(** * wcpos/query: replication and query engine

    A shallow embedding of
    - [src/query-replication-state.ts]  (class [QueryReplicationState]),
    - [src/query-state.ts]              (class [Query]),
    - the unnamed source part, which holds the [Manager] class and a later
      revision of the [Query] class,
    followed by the properties of the engine that are established on it.

    Asynchronous code is modelled one settled step at a time: an [await]
    either resolves with a value or rejects with an error, and the
    collaborators that the engine only consumes (HTTP client, local store,
    search service, clock) are supplied as an environment. *)

From Stdlib Require Import ZArith Ascii.
From stdpp Require Import base option list strings pretty gmap.

Local Open Scope string_scope.
Local Open Scope Z_scope.
Local Open Scope nat_scope.
Local Open Scope list_scope.

(* ===================================================================== *)
(** * Part I: definitions                                                *)
(* ===================================================================== *)

(** ** JavaScript values shared by the three sources *)

(** A value of TypeScript type [any]: clause values, selectors, documents
    received from the remote source. An object is given by its own
    properties in the order in which it lists them: array indices first, in
    ascending order, then the other keys in the order of their creation. *)
#[local] Set Warnings "-register-all".
Inductive JsValue : Type :=
| JUndefined
| JNull
| JBool (b : bool)
| JNum (n : Z)
| JStr (s : string)
| JArr (items : list JsValue)
| JObj (entries : list (string * JsValue)).

(** [Array.isArray(v)], returning the elements when it holds. *)
Definition Array_isArray (v : JsValue) : option (list JsValue) :=
  match v with
  | JArr items => Some items
  | _ => None
  end.

(** [v === undefined || v === null] *)
Definition is_nullish (v : JsValue) : bool :=
  match v with
  | JUndefined | JNull => true
  | _ => false
  end.

(** The array index that a property key stands for: a key is one when it
    is the decimal numeral of a number below 2^32 - 1, written without
    leading zeros. *)
Definition digit (c : Ascii.ascii) : option N :=
  let code := Ascii.N_of_ascii c in
  if ((48 <=? code) && (code <=? 57))%N then Some (code - 48)%N else None.

Fixpoint digits (acc : N) (s : string) : option N :=
  match s with
  | EmptyString => Some acc
  | String c rest =>
      match digit c with
      | Some d => digits (10 * acc + d)%N rest
      | None => None
      end
  end.

Definition array_index (key : string) : option N :=
  match key with
  | EmptyString => None
  | String c rest =>
      match digits 0 key with
      | Some n =>
          if bool_decide (c ≠ "0"%char ∨ rest = EmptyString)
             && (n <? 4294967295)%N
          then Some n else None
      | None => None
      end
  end.

(** [obj[key] = v] for a key the object has: the property keeps its place
    and takes the value. *)
Fixpoint obj_assign {V : Type} (key : string) (v : V) (obj : list (string * V))
  : list (string * V) :=
  match obj with
  | [] => []
  | (k, w) :: rest =>
      if String.eqb k key then (k, v) :: rest else (k, w) :: obj_assign key v rest
  end.

(** The place of a new property whose key is the array index [n]: behind
    the array indices below [n], before every other property. *)
Fixpoint obj_insert_index {V : Type} (n : N) (key : string) (v : V)
    (obj : list (string * V)) : list (string * V) :=
  match obj with
  | [] => [(key, v)]
  | (k, w) :: rest =>
      match array_index k with
      | Some m =>
          if (m <? n)%N then (k, w) :: obj_insert_index n key v rest
          else (key, v) :: obj
      | None => (key, v) :: obj
      end
  end.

▸ TASK: Take the lines above from the one containing "A shallow embedding of" down to the one containing "(string * JsValue)).", and transcribe them exactly, both ends included.

▸ SOLVED EXERCISE:
    A shallow embedding of
    - [src/query-replication-state.ts]  (class [QueryReplicationState]),
    - [src/query-state.ts]              (class [Query]),
    - the unnamed source part, which holds the [Manager] class and a later
      revision of the [Query] class,
    followed by the properties of the engine that are established on it.

    Asynchronous code is modelled one settled step at a time: an [await]
    either resolves with a value or rejects with an error, and the
    collaborators that the engine only consumes (HTTP client, local store,
    search service, clock) are supplied as an environment. *)

From Stdlib Require Import ZArith Ascii.
From stdpp Require Import base option list strings pretty gmap.

Local Open Scope string_scope.
Local Open Scope Z_scope.
Local Open Scope nat_scope.
Local Open Scope list_scope.

(* ===================================================================== *)
(** * Part I: definitions                                                *)
(* ===================================================================== *)

(** ** JavaScript values shared by the three sources *)

(** A value of TypeScript type [any]: clause values, selectors, documents
    received from the remote source. An object is given by its own
    properties in the order in which it lists them: array indices first, in
    ascending order, then the other keys in the order of their creation. *)
#[local] Set Warnings "-register-all".
Inductive JsValue : Type :=
| JUndefined
| JNull
| JBool (b : bool)
| JNum (n : Z)
| JStr (s : string)
| JArr (items : list JsValue)
| JObj (entries : list (string * JsValue)).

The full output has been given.